Your instructions = The line containing "img' = Image.url img" marks the end: restate word for word every line from the first line of the entries below through that one.

Records from a data source =

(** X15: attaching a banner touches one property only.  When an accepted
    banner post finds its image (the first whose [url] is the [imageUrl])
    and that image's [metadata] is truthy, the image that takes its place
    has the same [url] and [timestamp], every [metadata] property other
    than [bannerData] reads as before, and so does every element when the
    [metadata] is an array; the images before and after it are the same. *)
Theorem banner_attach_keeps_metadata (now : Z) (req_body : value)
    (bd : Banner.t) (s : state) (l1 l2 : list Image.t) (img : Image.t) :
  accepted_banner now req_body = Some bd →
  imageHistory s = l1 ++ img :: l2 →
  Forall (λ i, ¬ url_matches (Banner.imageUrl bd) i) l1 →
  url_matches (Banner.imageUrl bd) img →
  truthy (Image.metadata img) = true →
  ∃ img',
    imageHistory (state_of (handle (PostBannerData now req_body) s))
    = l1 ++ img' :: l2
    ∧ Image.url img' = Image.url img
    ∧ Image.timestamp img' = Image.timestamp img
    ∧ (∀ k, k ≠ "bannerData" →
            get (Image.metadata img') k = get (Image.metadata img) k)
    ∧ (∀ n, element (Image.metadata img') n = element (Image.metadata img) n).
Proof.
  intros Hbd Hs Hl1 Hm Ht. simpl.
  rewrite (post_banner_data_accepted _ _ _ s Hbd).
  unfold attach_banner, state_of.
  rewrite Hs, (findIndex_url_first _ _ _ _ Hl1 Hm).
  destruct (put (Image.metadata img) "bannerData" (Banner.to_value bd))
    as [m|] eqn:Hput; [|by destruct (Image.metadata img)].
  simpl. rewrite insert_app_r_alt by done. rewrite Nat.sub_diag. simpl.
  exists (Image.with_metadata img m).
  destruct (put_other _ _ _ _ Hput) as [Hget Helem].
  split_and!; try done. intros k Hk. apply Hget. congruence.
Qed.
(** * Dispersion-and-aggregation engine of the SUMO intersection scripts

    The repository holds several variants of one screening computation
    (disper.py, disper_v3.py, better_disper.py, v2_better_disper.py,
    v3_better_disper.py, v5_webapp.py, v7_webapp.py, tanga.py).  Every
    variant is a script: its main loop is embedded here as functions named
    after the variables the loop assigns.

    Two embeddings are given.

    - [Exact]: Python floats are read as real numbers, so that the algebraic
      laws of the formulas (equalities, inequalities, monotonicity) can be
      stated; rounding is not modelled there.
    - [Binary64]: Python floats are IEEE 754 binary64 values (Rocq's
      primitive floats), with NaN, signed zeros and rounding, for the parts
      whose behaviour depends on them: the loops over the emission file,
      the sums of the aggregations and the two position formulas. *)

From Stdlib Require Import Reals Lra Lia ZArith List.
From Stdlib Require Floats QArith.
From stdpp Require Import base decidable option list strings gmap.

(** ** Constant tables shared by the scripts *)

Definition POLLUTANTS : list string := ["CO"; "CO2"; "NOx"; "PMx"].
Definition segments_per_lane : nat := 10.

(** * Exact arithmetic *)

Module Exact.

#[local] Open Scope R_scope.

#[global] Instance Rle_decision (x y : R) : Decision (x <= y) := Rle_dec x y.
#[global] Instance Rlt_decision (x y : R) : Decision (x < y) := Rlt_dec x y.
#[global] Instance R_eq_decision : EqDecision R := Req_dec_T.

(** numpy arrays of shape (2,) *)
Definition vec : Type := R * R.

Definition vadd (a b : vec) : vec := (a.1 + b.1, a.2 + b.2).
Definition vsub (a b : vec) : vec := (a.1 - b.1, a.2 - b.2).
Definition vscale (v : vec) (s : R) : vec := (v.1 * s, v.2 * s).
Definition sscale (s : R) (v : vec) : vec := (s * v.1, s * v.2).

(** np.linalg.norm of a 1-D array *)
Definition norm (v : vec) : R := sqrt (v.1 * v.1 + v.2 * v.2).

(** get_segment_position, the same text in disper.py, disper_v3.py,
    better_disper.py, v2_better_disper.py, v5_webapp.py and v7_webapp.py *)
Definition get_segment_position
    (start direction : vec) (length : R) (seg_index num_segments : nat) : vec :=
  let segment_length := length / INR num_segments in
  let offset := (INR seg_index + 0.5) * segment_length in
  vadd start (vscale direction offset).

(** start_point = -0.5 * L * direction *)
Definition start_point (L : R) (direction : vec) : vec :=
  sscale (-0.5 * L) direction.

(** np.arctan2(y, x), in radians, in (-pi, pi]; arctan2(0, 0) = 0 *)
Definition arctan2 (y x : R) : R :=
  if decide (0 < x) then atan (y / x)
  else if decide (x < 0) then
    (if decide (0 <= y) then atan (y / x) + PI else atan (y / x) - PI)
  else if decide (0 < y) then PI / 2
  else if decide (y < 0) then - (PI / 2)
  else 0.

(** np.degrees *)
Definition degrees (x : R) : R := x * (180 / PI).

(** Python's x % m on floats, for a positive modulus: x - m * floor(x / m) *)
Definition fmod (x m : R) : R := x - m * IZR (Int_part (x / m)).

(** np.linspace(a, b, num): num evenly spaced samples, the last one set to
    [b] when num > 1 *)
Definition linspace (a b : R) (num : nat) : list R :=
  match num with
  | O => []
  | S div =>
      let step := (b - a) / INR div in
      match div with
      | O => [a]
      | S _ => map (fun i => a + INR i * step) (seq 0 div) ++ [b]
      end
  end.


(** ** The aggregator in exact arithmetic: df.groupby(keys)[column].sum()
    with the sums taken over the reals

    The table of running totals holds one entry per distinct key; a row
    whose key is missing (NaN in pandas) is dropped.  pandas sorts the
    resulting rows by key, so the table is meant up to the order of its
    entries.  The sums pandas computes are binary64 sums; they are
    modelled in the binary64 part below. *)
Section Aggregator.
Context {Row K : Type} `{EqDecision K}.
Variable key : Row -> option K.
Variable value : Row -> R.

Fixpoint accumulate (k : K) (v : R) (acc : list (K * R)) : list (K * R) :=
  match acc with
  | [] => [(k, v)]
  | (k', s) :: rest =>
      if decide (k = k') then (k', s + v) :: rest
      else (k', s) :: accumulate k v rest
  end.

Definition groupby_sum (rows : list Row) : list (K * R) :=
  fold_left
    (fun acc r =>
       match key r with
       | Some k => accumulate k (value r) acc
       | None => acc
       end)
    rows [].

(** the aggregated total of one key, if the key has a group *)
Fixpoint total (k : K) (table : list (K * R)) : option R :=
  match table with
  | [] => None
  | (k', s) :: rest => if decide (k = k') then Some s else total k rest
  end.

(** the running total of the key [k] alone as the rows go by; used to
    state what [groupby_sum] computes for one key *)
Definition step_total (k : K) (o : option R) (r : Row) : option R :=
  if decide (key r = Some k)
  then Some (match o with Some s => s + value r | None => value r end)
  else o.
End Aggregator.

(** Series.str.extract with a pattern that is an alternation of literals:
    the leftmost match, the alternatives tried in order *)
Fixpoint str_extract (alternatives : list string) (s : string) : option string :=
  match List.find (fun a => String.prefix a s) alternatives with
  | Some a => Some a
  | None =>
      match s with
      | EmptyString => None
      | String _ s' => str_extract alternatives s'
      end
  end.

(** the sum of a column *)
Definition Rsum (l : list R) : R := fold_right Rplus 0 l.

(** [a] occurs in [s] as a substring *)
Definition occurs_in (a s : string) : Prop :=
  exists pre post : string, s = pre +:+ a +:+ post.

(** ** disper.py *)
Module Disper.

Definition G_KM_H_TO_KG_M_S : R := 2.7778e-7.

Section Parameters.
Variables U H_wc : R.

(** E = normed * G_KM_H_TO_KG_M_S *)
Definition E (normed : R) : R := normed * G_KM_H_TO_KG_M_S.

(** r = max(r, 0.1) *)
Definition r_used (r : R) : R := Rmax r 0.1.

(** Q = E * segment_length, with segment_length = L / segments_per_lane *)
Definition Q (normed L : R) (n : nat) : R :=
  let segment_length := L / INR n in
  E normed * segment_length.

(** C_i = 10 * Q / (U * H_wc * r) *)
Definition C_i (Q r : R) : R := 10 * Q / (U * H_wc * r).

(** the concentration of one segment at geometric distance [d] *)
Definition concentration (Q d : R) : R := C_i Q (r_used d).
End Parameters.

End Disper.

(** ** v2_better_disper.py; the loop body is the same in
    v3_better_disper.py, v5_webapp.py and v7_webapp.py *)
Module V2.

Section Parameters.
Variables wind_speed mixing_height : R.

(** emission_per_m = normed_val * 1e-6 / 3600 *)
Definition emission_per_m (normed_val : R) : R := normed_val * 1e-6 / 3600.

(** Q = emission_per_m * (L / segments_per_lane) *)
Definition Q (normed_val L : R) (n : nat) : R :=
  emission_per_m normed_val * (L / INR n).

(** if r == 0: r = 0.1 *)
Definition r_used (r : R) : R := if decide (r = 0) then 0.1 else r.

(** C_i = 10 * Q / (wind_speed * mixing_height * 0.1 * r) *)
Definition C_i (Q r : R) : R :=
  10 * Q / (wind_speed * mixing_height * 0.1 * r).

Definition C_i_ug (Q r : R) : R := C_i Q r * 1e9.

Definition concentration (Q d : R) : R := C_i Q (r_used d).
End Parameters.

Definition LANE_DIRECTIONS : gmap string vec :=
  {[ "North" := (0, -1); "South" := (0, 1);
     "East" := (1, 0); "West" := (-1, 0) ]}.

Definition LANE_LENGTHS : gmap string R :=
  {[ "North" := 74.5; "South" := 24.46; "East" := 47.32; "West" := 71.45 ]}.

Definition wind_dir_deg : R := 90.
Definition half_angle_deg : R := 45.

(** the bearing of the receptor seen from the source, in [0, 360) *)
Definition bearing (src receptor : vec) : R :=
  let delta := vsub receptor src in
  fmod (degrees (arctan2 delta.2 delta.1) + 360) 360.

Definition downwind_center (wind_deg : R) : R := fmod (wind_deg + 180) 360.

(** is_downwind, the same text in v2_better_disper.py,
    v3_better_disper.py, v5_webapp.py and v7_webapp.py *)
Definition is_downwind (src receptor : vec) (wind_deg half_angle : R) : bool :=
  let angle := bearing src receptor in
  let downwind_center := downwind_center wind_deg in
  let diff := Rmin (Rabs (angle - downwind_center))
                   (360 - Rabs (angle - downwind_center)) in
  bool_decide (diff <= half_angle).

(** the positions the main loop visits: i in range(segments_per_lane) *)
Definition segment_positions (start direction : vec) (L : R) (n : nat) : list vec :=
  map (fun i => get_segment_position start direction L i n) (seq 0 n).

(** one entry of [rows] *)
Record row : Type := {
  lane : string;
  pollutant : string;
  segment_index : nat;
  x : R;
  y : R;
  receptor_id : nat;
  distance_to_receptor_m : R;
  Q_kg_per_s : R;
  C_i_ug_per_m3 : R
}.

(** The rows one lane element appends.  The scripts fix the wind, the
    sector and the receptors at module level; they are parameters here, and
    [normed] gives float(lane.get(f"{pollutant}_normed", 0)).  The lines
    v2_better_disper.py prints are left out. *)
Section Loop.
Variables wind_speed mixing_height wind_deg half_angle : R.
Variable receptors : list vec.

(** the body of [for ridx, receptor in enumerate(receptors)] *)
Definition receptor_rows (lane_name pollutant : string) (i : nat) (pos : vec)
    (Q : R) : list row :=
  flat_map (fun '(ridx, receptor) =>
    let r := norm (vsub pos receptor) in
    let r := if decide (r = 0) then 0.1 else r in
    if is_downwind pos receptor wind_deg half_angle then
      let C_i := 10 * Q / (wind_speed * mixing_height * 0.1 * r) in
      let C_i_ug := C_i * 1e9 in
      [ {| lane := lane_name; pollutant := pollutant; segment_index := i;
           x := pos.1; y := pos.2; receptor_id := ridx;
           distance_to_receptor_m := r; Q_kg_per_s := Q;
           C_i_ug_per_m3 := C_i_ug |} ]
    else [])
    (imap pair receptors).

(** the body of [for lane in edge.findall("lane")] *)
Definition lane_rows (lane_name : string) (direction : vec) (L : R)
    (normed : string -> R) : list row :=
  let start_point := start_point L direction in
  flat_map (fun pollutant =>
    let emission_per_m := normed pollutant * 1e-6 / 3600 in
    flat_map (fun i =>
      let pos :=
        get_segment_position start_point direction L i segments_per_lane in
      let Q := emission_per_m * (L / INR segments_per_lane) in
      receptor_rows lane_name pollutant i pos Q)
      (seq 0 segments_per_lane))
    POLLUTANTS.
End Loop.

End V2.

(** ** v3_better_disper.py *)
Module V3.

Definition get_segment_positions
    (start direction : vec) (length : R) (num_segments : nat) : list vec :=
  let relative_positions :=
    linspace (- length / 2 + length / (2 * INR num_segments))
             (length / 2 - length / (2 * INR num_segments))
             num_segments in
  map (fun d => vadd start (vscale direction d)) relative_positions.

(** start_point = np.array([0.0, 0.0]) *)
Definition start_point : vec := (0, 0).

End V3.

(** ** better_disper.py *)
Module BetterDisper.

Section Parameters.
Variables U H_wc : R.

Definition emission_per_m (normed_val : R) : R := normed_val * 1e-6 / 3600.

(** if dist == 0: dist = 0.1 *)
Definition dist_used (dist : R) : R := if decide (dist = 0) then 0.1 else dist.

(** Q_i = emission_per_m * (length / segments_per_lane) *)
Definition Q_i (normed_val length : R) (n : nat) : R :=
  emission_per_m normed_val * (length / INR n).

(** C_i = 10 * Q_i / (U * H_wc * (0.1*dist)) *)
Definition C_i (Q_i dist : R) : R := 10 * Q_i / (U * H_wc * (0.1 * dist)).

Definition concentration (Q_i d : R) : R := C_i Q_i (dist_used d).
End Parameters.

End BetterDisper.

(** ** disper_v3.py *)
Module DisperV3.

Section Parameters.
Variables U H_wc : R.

Exercise solution =
(** X15: attaching a banner touches one property only.  When an accepted
    banner post finds its image (the first whose [url] is the [imageUrl])
    and that image's [metadata] is truthy, the image that takes its place
    has the same [url] and [timestamp], every [metadata] property other
    than [bannerData] reads as before, and so does every element when the
    [metadata] is an array; the images before and after it are the same. *)
Theorem banner_attach_keeps_metadata (now : Z) (req_body : value)
    (bd : Banner.t) (s : state) (l1 l2 : list Image.t) (img : Image.t) :
  accepted_banner now req_body = Some bd →
  imageHistory s = l1 ++ img :: l2 →
  Forall (λ i, ¬ url_matches (Banner.imageUrl bd) i) l1 →
  url_matches (Banner.imageUrl bd) img →
  truthy (Image.metadata img) = true →
  ∃ img',
    imageHistory (state_of (handle (PostBannerData now req_body) s))
    = l1 ++ img' :: l2
    ∧ Image.url img' = Image.url img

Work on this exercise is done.